(** * Zetaris: the cross-chain transfer engine and the auction tracker

    A shallow embedding of
      - [src/bridge/WormholeBridge.ts]   (class [WormholeBridgeService]),
      - [src/utils/EventEmitter.ts]      (class [EventEmitter]),
      - [src/fusion/FusionAuctionTracker.ts] (class [FusionAuctionTracker]),
      - [src/utils/logger.ts], as the two services import it,
    followed by the properties proved about them.

    JavaScript values that matter to the code are modelled as they behave
    at run time: reading a [Uint8Array] past its end gives [undefined],
    [<<] and [|] work on signed 32-bit integers, [BigInt] of a hex literal
    without digits throws.  A [Map] is a [gmap]; effects (network requests,
    timers, emitted events) are recorded in the state that the operations
    pass along. *)

From Stdlib Require Import ZArith NArith List String Ascii Lia.
From Stdlib.Strings Require Byte.
From stdpp Require Import base numbers option list strings gmap pretty.

Local Open Scope Z_scope.

(* ===================================================================== *)
(** * Part I: definitions                                                 *)
(* ===================================================================== *)

(** ** JavaScript primitives used by the three classes *)
Module JS.

(** A number-or-undefined value, as an element read or a bit operation
    yields it. *)
Inductive value : Type :=
| undefined
| num (z : Z).
Definition spawning_config : Config nat :=
  Build_Config
    (init spawning (Some 1%nat) (Some 2%nat) (Some 3%nat)
       (Some {| contract_address := "0xc0ffee" |}) None)
    0 0%nat [].

(** * Properties *)

(** ** The hash function against published digests *)

Example keccak_of_empty_text :
  HexBytes_hex false (Web3_keccak "")
  = "c5d2460186f7233c927e7db2dcc703c0e500b653ca82273b7bfad8045d85a470"%string.
Proof. vm_compute. reflexivity. Qed.

Example keccak_of_transfer_signature :
  HexBytes_hex true (Web3_keccak "Transfer(address,address,uint256)")
  = "0xddf252ad1be2c89b69c2b068fc378daa952ba7f163c4a11628f55a4df523b3ef"%string.
Proof. vm_compute. reflexivity. Qed.

(** ** Hexadecimal text *)

Lemma hex_digit_value_of_nibbles (b : byte) :
  hex_digit_value (hex_digit (N.shiftr (Byte.to_N b) 4))
    = Some (Z.of_N (Byte.to_N b) / 16)%Z
  /\ hex_digit_value (hex_digit (N.land (Byte.to_N b) 15))
    = Some (Z.of_N (Byte.to_N b) mod 16)%Z.
Proof. destruct b; vm_compute; split; reflexivity. Qed.

Lemma parse_hex_digits_of_bytes (bs : HexBytes) :
  forall acc : Z,
    parse_hex_digits acc (hex_digits bs)
    = Some (fold_left (fun a b => (a * 256 + Z.of_N (Byte.to_N b))%Z) bs acc).
Proof.
  induction bs as [|b rest IH]; intros acc; [reflexivity|].
  cbn [hex_digits parse_hex_digits fold_left].
  destruct (hex_digit_value_of_nibbles b) as [Hhi Hlo].
  rewrite Hhi, Hlo, IH. do 2 f_equal.
  pose proof (Z.div_mod (Z.of_N (Byte.to_N b)) 16). lia.
Qed.

Lemma hex_digits_length (bs : HexBytes) :
  List.length (hex_digits bs) = (2 * List.length bs)%nat.
Proof. induction bs as [|b rest IH]; cbn [hex_digits List.length]; lia. Qed.

(** The text of a byte never has [x] or [X] as its second character, so
    unprefixed text is not taken for prefixed text. *)
Lemma strip_0x_of_digits (bs : HexBytes) :
  strip_0x (hex_digits bs) = hex_digits bs.
Proof.
  destruct bs as [|b rest]; [reflexivity|].
  cbn [hex_digits]. destruct b; reflexivity.
Qed.

Lemma py_int_16_of_hex (prefixed : bool) (bs : HexBytes) :
  bs <> [] -> py_int_16 (HexBytes_hex prefixed bs) = Ok (be_value bs).
Proof.
  intros Hne. unfold py_int_16, HexBytes_hex.
  rewrite list_ascii_of_string_of_list_ascii.
  assert (Hs : strip_0x ((if prefixed then ["0"; "x"]%char else []) ++ hex_digits bs)
               = hex_digits bs).
  { destruct prefixed; [reflexivity|]. apply strip_0x_of_digits. }
  rewrite Hs.
  assert (Hds : hex_digits bs <> []) by (destruct bs; [congruence | discriminate]).
  pose proof (parse_hex_digits_of_bytes bs 0) as Hp.
  destruct (hex_digits bs) as [|d ds]; [congruence|].
  rewrite Hp. reflexivity.
Qed.

Lemma py_int_16_of_empty (prefixed : bool) :
  py_int_16 (HexBytes_hex prefixed []) = Raise ValueError.
Proof. destruct prefixed; reflexivity. Qed.
(** What the mock does when [actions[rpcRequest.method]] is not a property
    of [actions] itself but a member of [Object.prototype]: the member is
    truthy, so it is called as if it were a handler, and what it returns is
    sent as if it were a response. The code of the module is strict: an
    assignment to a property of a string throws. *)
Definition inherited_call (m : Object_member) (rpcRequest : RPCRequest)
  : M W Response :=
  match m with
  | NotCallable => throw (ETypeError "action is not a function")
  | NeedsThis =>
      throw (ETypeError "Cannot convert undefined or null to object")
  | ObjectFunction =>
      (* [response] is [rpcRequest] itself: the assignment of the id
         changes nothing *)
      let* _ := lift (JSON_stringify_request rpcRequest) in
      lift (Response_new (JSON (read_as_response rpcRequest))
              (Some (mkResponseInit (Some (num_of_Z 200)) (Some "OK")
                       [("Content-Type", "application/json")])))
  | ObjectToString =>
      if truthy_id (req_id rpcRequest)
      then throw (ETypeError
                    "Cannot create property 'id' on string '[object Undefined]'")
      else
        lift (Response_new (Raw (JSON_string_text "[object Undefined]"))
                (Some (mkResponseInit (Some (num_of_Z 200)) (Some "OK")
                         [("Content-Type", "application/json")])))
  end.

(** [createMockFetch(actions, options)]. [actions] is an ordinary object,
    as an object literal is: the map holds its own properties, the
    handlers, and a name that is not among them is looked up on
    [Object.prototype]. The delay only postpones the answer and is not
    modelled. A throw anywhere in the async function rejects the promise
    it returns. *)
Definition createMockFetch (actions : gmap string MockRPCAction)
  : @Fetch W :=
  fun (_ : URL) (request : RequestInit) =>
    let* rpcRequest := lift (parse_body request) in
    match actions !! req_method rpcRequest with
    | None =>
        match Object_prototype (req_method rpcRequest) with
        | Some member => inherited_call member rpcRequest
        | None =>
            let* err := lift (RPCError_new
                                (num_of_Z (RPCErrorCode_value MethodNotFound))
                                None VUndefined) in
            let* body := lift (JSON_stringify_response
                                 (mkRPCResponse "2.0" VUndefined (Some err)
                                    (req_id rpcRequest))) in
            lift (Response_new body None)
        end
    | Some action =>
        let* response := action rpcRequest request in
        match response with
        | inr httpError =>
            lift (Response_new (Raw (http_message httpError))
                    (Some (mkResponseInit (Some (status httpError))
                             (Some (statusText httpError)) [])))
        | inl response =>
            let response :=
              if truthy_id (req_id rpcRequest)
              then mkRPCResponse (res_jsonrpc response) (res_result response)
                     (res_error response) (req_id rpcRequest)
              else response in
            let* body := lift (JSON_stringify_response response) in
            lift (Response_new body
                    (Some (mkResponseInit (Some (num_of_Z 200)) (Some "OK")
                             [("Content-Type", "application/json")])))
        end
    end.

End Mock.

(** ** Instrumented calls *)

(** The functions one call may run. *)
Inductive stage : Type :=
| BeforeFetch
| Transport
| Json
| OnResponse
| OnError.

(** How a recorded function ended; [NotOk] is the transport returning a
    response whose [ok] is false. *)
Inductive ending : Type :=
| Returned
| Threw
| NotOk.

(** What an instrumented call records, in the order of the calls. *)
Definition event : Type := (stage * ending)%type.

Definition stage_eqb (a b : stage) : bool :=
  match a, b with
  | BeforeFetch, BeforeFetch
  | Transport, Transport
  | Json, Json
  | OnResponse, OnResponse
  | OnError, OnError => true
  | _, _ => false
  end.

(** How many times the function [st] was run. *)
Definition runs (st : stage) (log : list event) : nat :=
  length (List.filter (fun ev => stage_eqb st (fst ev)) log).

Definition ending_of {A} (c : completion A) : ending :=
  match c with
  | inl _ => Threw
  | inr _ => Returned
  end.

(** How a call of [request] ends. *)
Inductive result_kind : Type :=
| Throws
| Resolves
| Rejects
| Hangs.

Definition kind {A} (c : completion (settled A)) : result_kind :=
  match c with
  | inl _ => Throws
  | inr (Resolved _) => Resolves
  | inr (Rejected _) => Rejects
  | inr Pending => Hangs
  end.

Section Instrumented.

Context {U : Type} {P : Platform}.

(** The instrumented world: the world [U] of the functions under
    observation, and the log, which they cannot reach. *)
Definition Logged : Type := (U * list event)%type.

(** Run [m] and record that [st] ran and how it ended. *)
Definition observe {A} (st : stage) (m : M U A) : M Logged A :=
  fun '(w, log) =>
    let (r, w') := m w in (r, (w', log ++ [(st, ending_of r)])).

(** Run [m] without a record. *)
Definition unobserved {A} (m : M U A) : M Logged A :=
  fun '(w, log) => let (r, w') := m w in (r, (w', log)).

Definition observe_response (r : @Response U) : @Response Logged :=
  mkResponse (ok r) (r_status r) (r_statusText r) (observe Json (json r)).

Definition observe_fetch (f : @Fetch U) : @Fetch Logged :=
  fun u request '(w, log) =>
    match f u request w with
    | (inl e, w') => (inl e, (w', log ++ [(Transport, Threw)]))
    | (inr r, w') =>
        (inr (observe_response r),
         (w', log ++ [(Transport, if ok r then Returned else NotOk)]))
    end.

(** Options whose three hooks are all set and all record their call. *)
Definition observed_options (target : string) (init : option RequestInit)
    (before : RequestContext -> M U RequestContext)
    (onResp : @ResponseContext Logged -> M U (@ResponseContext Logged))
    (onErr : error -> M U error)
    (gen : option (M U RPCId)) : @RPCFetchOptions Logged :=
  mkRPCFetchOptions target
    (Some (mkHooks
             (Some (fun c => observe BeforeFetch (before c)))
             (Some (fun c => observe OnResponse (onResp c)))
             (Some (fun e => observe OnError (onErr e)))
             (match gen with
              | Some g => Some (unobserved g)
              | None => None
              end)))
    init.

(** The log of one call, started with an empty log. *)
Definition trace {A} (m : M Logged A) (w : U) : list event :=
  snd (snd (m (w, []))).

(** The log of one call of [request] and the way the call ends. *)
Definition run {A} (m : M Logged (settled A)) (w : U)
  : list event * result_kind :=
  (trace m w, kind (fst (m (w, [])))).

End Instrumented.

(** What one [request] can do: the functions it runs, in order, with the
    way each ends, and the way the call ends. *)
Definition call_runs : list (list event * result_kind) :=
  let sent := [(BeforeFetch, Returned); (Transport, Returned)] in
  [ ([], Throws);
    ([(BeforeFetch, Threw)], Throws);
    ([(BeforeFetch, Returned); (Transport, NotOk)], Rejects);
    ([(BeforeFetch, Returned); (Transport, Threw); (OnError, Returned)],
     Rejects);
    ([(BeforeFetch, Returned); (Transport, Threw); (OnError, Threw)], Hangs);
    (sent ++ [(Json, Threw); (OnError, Returned)], Rejects);
    (sent ++ [(Json, Threw); (OnError, Threw)], Hangs);
    (sent ++ [(Json, Returned); (OnError, Returned)], Rejects);
    (sent ++ [(Json, Returned); (OnError, Threw)], Hangs);
    (sent ++ [(Json, Returned); (OnResponse, Returned)], Resolves);
    (sent ++ [(Json, Returned); (OnResponse, Threw); (OnError, Returned)],
     Rejects);
    (sent ++ [(Json, Returned); (OnResponse, Threw); (OnError, Threw)],
     Hangs) ].

(** ** Fixtures *)

Module Fixtures.

(** A stand-in platform for the closed examples: numbers print as the
    decimal digits of their integral part (the examples print integers
    only), a URL is valid when it starts with [http], and the one raw
    string that is read as JSON is the text of a JSON string, which starts
    with a quote: read as a response it has none of the fields, and its
    [jsonrpc], which nothing reads, is left empty. *)
Definition platform : Platform := {|
  Number_toString n := NilZero.string_of_int (Z.to_int (Qfloor n));
  URL_new s :=
    if String.prefix "http" s then inr (mkURL s)
    else inl (ETypeError "Invalid URL");
  JSON_parse_request _ := inl (ESyntaxError "Unexpected token");
  JSON_parse_response s :=
    match s with
    | String c _ =>
        if Ascii.eqb c (ascii_of_nat 34)
        then inr (mkRPCResponse EmptyString VUndefined None None)
        else inl (ESyntaxError "Unexpected token")
    | EmptyString => inl (ESyntaxError "Unexpected end of JSON input")
    end;
|}.

Definition endpoint : string := "http://localhost/rpc".

(** Options with no hooks. *)
Definition plain {W} : @RPCFetchOptions W :=
  mkRPCFetchOptions endpoint None None.

(** [{x: 1}] *)
Definition x1 : value := VObj [("x", VNum (num_of_Z 1))].

(** A transport that answers with the given status line and body. *)
Definition answer {W} (good : bool) (st : Z) (stText : string)
    (body : M W RPCResponse) : @Fetch W :=
  fun _ _ => ret (mkResponse good (num_of_Z st) stText body).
◆ ◆ ◆ ◆ ◆ ◆ ◆
Aim of the exercise -
A single number is the whole answer: how many lines in the entries hold the word "From".

Answer area -
3